___ Input material ___

(* ===== verification/RateLimit.v ===== *)
(** * Rate limits (src/basic/ratelimit.c) and times in microseconds (src/basic/time-util.h)

    The clock is an argument of the functions that read it. *)

From S2P Require Import Prelude.

Definition USEC_INFINITY : Z := UINT64_MAX.

Definition usec_add (a b : Z) : Z := if USEC_INFINITY - b <? a then USEC_INFINITY else a + b.

Definition usec_sub_unsigned (timestamp delta : Z) : Z :=
  if timestamp =? USEC_INFINITY then USEC_INFINITY
  else if timestamp <? delta then 0 else timestamp - delta.

Record RateLimit := MkRateLimit { interval : Z; burst : Z; num : Z; begin_ : Z }.

Definition ratelimit_reset (rl : RateLimit) : RateLimit := MkRateLimit (interval rl) (burst rl) 0 0.

Definition ratelimit_configured (rl : RateLimit) : bool := (0 <? interval rl) && (0 <? burst rl).

Definition ratelimit_below (ts : Z) (r : RateLimit) : bool * RateLimit :=
  if negb (ratelimit_configured r) then (true, r)
  else if (begin_ r <=? 0) || (interval r <? usec_sub_unsigned ts (begin_ r)) then
    (true, MkRateLimit (interval r) (burst r) (u32 (0 + 1)) ts)
  else (num r <? burst r, MkRateLimit (interval r) (burst r) (u32 (num r + 1)) (begin_ r)).

Definition ratelimit_num_dropped (r : RateLimit) : Z := if burst r <? num r then u32 (num r - burst r) else 0.

Definition ratelimit_end (rl : RateLimit) : Z := if begin_ rl =? 0 then 0 else usec_add (begin_ rl) (interval rl).

Definition ratelimit_left (ts : Z) (rl : RateLimit) : Z :=
  if begin_ rl =? 0 then 0 else usec_sub_unsigned (ratelimit_end rl) ts.

(** ** How much a rate limit lets through *)

(** The calls at the times [ts]: what they return, and the state afterwards. *)
Fixpoint ratelimit_calls (ts : list Z) (r : RateLimit) : list bool * RateLimit :=
  match ts with
  | [] => ([], r)
  | t :: ts =>
      let '(b, r) := ratelimit_below t r in
      let '(bs, r) := ratelimit_calls ts r in
      (b :: bs, r)
  end.

Definition passed (bs : list bool) : Z := len (filter (.= true) bs).

Lemma passed_cons b bs : passed (b :: bs) = passed bs + (if b then 1 else 0).
Proof. unfold passed. rewrite filter_cons. destruct b; [rewrite decide_True, len_cons by done|rewrite decide_False by done]; lia. Qed.

(** A call is the first of a new window, or one more of the current one. *)
Lemma below_cases (t : Z) (r : RateLimit) :
  ratelimit_configured r = true →
  ∃ b r', ratelimit_below t r = (b, r') ∧ interval r' = interval r ∧ burst r' = burst r ∧
    (b = true ∧ begin_ r' = t ∧ num r' = 1 ∧ (begin_ r <= 0 ∨ interval r < usec_sub_unsigned t (begin_ r)) ∨
     b = (num r <? burst r) ∧ begin_ r' = begin_ r ∧ num r' = u32 (num r + 1) ∧ 0 < begin_ r).
Proof.
  intros Hc. unfold ratelimit_below. rewrite Hc. cbn [negb]. destruct (_ || _) eqn:E; eexists _, _; (split; [reflexivity|]); cbn; (split; [done|]; split; [done|]).
  - left. split_and!; [done..|]. lia.
  - right. split_and!; [done..|lia].
Qed.

Lemma configured_same r r' : interval r' = interval r → burst r' = burst r → ratelimit_configured r = true → ratelimit_configured r' = true.
Proof. intros H1 H2. unfold ratelimit_configured. by rewrite H1, H2. Qed.

Lemma calls_state (ts : list Z) (r : RateLimit) :
  ratelimit_configured r = true → 0 <= num r → num r + len ts < 2 ^ 32 →
  let r' := snd (ratelimit_calls ts r) in
  interval r' = interval r ∧ burst r' = burst r ∧ 0 <= num r' <= num r + len ts.
Proof.
  revert r. induction ts as [|t ts IH]; intros r Hc H0 Hn; cbn [ratelimit_calls]; [cbn zeta; cbn [snd]; split_and!; (done || unfold len; cbn; lia)|]. rewrite len_cons in Hn. pose proof (len_nonneg ts).
  destruct (below_cases t r Hc) as (b & r1 & -> & Hi & Hb & Hcase). assert (Hn1 : 0 <= num r1 <= num r + 1).
  { destruct Hcase as [(_ & _ & -> & _)|(_ & _ & -> & _)]; [lia|rewrite u32_small; lia]. }
  specialize (IH r1 (configured_same r r1 Hi Hb Hc) ltac:(lia) ltac:(lia)). destruct (ratelimit_calls ts r1) as [bs r2]. cbn [snd] in *.
  rewrite len_cons. destruct IH as (? & ? & ?). split_and!; (congruence || lia).
Qed.

(** How many more calls a limit can let through in a span of one interval that starts at [s]: what is
    left of the current window, and one burst if the current window began before the span. *)
Definition passes_left (s : Z) (r : RateLimit) : Z :=
  (if 0 <? begin_ r then Z.max 0 (burst r - num r) else 0) + (if s <=? begin_ r then 0 else burst r).

Lemma passes_left_bounds s r : ratelimit_configured r = true → 0 <= num r → 0 <= passes_left s r <= 2 * burst r.
Proof. intros [? ?]%andb_true_iff ?. unfold passes_left. destruct (0 <? begin_ r), (s <=? begin_ r); lia. Qed.

(** Every call that is let through uses up one. *)
Lemma below_passes (t s : Z) (r : RateLimit) :
  ratelimit_configured r = true → 0 < s → s <= t <= s + interval r → s + interval r < USEC_INFINITY → 0 <= num r → num r + 1 < 2 ^ 32 →
  ∃ b r', ratelimit_below t r = (b, r') ∧ interval r' = interval r ∧ burst r' = burst r ∧ 0 <= num r' <= num r + 1 ∧
    passes_left s r' + (if b then 1 else 0) <= passes_left s r.
Proof.
  intros Hc Hs Ht He H0 Hn. destruct (below_cases t r Hc) as (b & r' & Hb & Hi & Hbu & Hcase). exists b, r'.
  assert (Hb0 : 0 < burst r) by (apply andb_true_iff in Hc as [_ ?]; lia). split_and!; [done..| | |].
  - destruct Hcase as [(_ & _ & -> & _)|(_ & _ & -> & _)]; [lia|rewrite u32_small; lia].
  - destruct Hcase as [(_ & _ & -> & _)|(_ & _ & -> & _)]; [lia|rewrite u32_small; lia].
  - unfold passes_left. rewrite Hbu. destruct Hcase as [(-> & -> & -> & Hnew)|(-> & -> & -> & Hcur)].
    + assert (Hold : begin_ r < s).
      { destruct Hnew as [?|Hnew]; [lia|]. destruct (Z.ltb_spec (begin_ r) s); [done|]. unfold usec_sub_unsigned in Hnew.
        destruct (t =? USEC_INFINITY) eqn:E1; [lia|]. destruct (t <? begin_ r); lia. }
      rewrite (proj2 (Z.ltb_lt 0 t)), (proj2 (Z.leb_le s t)), (proj2 (Z.leb_gt s (begin_ r))) by lia. destruct (0 <? begin_ r); lia.
    + rewrite u32_small by lia. rewrite (proj2 (Z.ltb_lt 0 (begin_ r))) by lia. destruct (num r <? burst r) eqn:E2; lia.
Qed.

Lemma span_bound (ts : list Z) (r : RateLimit) (s : Z) :
  ratelimit_configured r = true → 0 < s → Forall (λ t, s <= t <= s + interval r) ts → s + interval r < USEC_INFINITY → 0 <= num r → num r + len ts < 2 ^ 32 →
  passed (fst (ratelimit_calls ts r)) <= passes_left s r.
Proof.
  intros Hc Hs. revert r Hc. induction ts as [|t ts IH]; intros r Hc Hts He H0 Hn.
  - change (passed (fst (ratelimit_calls [] r))) with 0. by apply passes_left_bounds.
  - inversion Hts as [|? ? Ht Hts']; subst. rewrite len_cons in Hn. pose proof (len_nonneg ts). cbn [ratelimit_calls].
    destruct (below_passes t s r Hc Hs Ht He H0) as (b & r1 & -> & Hi & Hb & Hn1 & Hp); [lia|].
    specialize (IH r1 (configured_same r r1 Hi Hb Hc)). rewrite Hi in IH. specialize (IH Hts' He ltac:(lia) ltac:(lia)).
    destruct (ratelimit_calls ts r1) as [bs r2]. cbn [fst] in *. rewrite passed_cons. lia.
Qed.

(** C40: a rate limit lets at most two bursts through in any span of its interval, wherever the span
    lies in the history of calls, and at most one burst in the span that starts with the
    first call; the number of calls is less than 2^32, at which the counter wraps around. *)
Theorem ratelimit_bound (r : RateLimit) (before during : list Z) (s : Z) :
  ratelimit_configured r = true → num r = 0 → begin_ r = 0 → len before + len during < 2 ^ 32 →
  0 < s → s + interval r < USEC_INFINITY → Forall (λ t, s <= t <= s + interval r) during →
  let through := passed (fst (ratelimit_calls during (snd (ratelimit_calls before r)))) in
  through <= 2 * burst r ∧ (before = [] → through <= burst r).
Proof.
  intros Hc Hnum Hbeg Hlen Hs He Hts. pose proof (len_nonneg during). pose proof (len_nonneg before).
  destruct (calls_state before r Hc ltac:(lia) ltac:(lia)) as (Hi & Hb & Hn). set (r1 := snd (ratelimit_calls before r)) in *. cbn zeta.
  pose proof (span_bound during r1 s (configured_same r r1 Hi Hb Hc) Hs) as Hsp. rewrite Hi in Hsp.
  specialize (Hsp Hts He ltac:(lia) ltac:(lia)). assert (Hb0 : 0 < burst r) by (apply andb_true_iff in Hc as [_ ?]; lia). split.
  - pose proof (proj2 (passes_left_bounds s r1 (configured_same r r1 Hi Hb Hc) ltac:(lia))). rewrite Hb in *. lia.
  - intros ->. cbn in r1. subst r1. unfold passes_left in Hsp. rewrite Hbeg in Hsp. cbn in Hsp. destruct (s <=? 0) eqn:E; lia.
Qed.

Lemma ratelimit_bound_witness :
  let r := MkRateLimit 100 3 0 0 in let before := [10; 11; 12; 13; 60] in let during := [90; 95; 96; 120; 121; 122; 123; 190] in
  passed (fst (ratelimit_calls during (snd (ratelimit_calls before r)))) <= 6.
Proof. apply (ratelimit_bound (MkRateLimit 100 3 0 0) [10; 11; 12; 13; 60] [90; 95; 96; 120; 121; 122; 123; 190] 90); by_decide. Defined.

(** Two bursts are possible. *)
Example two_bursts : fst (ratelimit_calls [100; 200; 201; 202; 301; 302; 303; 304] (MkRateLimit 200 4 0 0)) = [true; true; true; true; true; true; true; true].
Proof. reflexivity. Qed.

___

Work task:
Wherever the string "Hbeg" appears in the records, copy the whole line.

Task result:
  intros Hc Hnum Hbeg Hlen Hs He Hts. pose proof (len_nonneg during). pose proof (len_nonneg before).
  - intros ->. cbn in r1. subst r1. unfold passes_left in Hsp. rewrite Hbeg in Hsp. cbn in Hsp. destruct (s <=? 0) eqn:E; lia.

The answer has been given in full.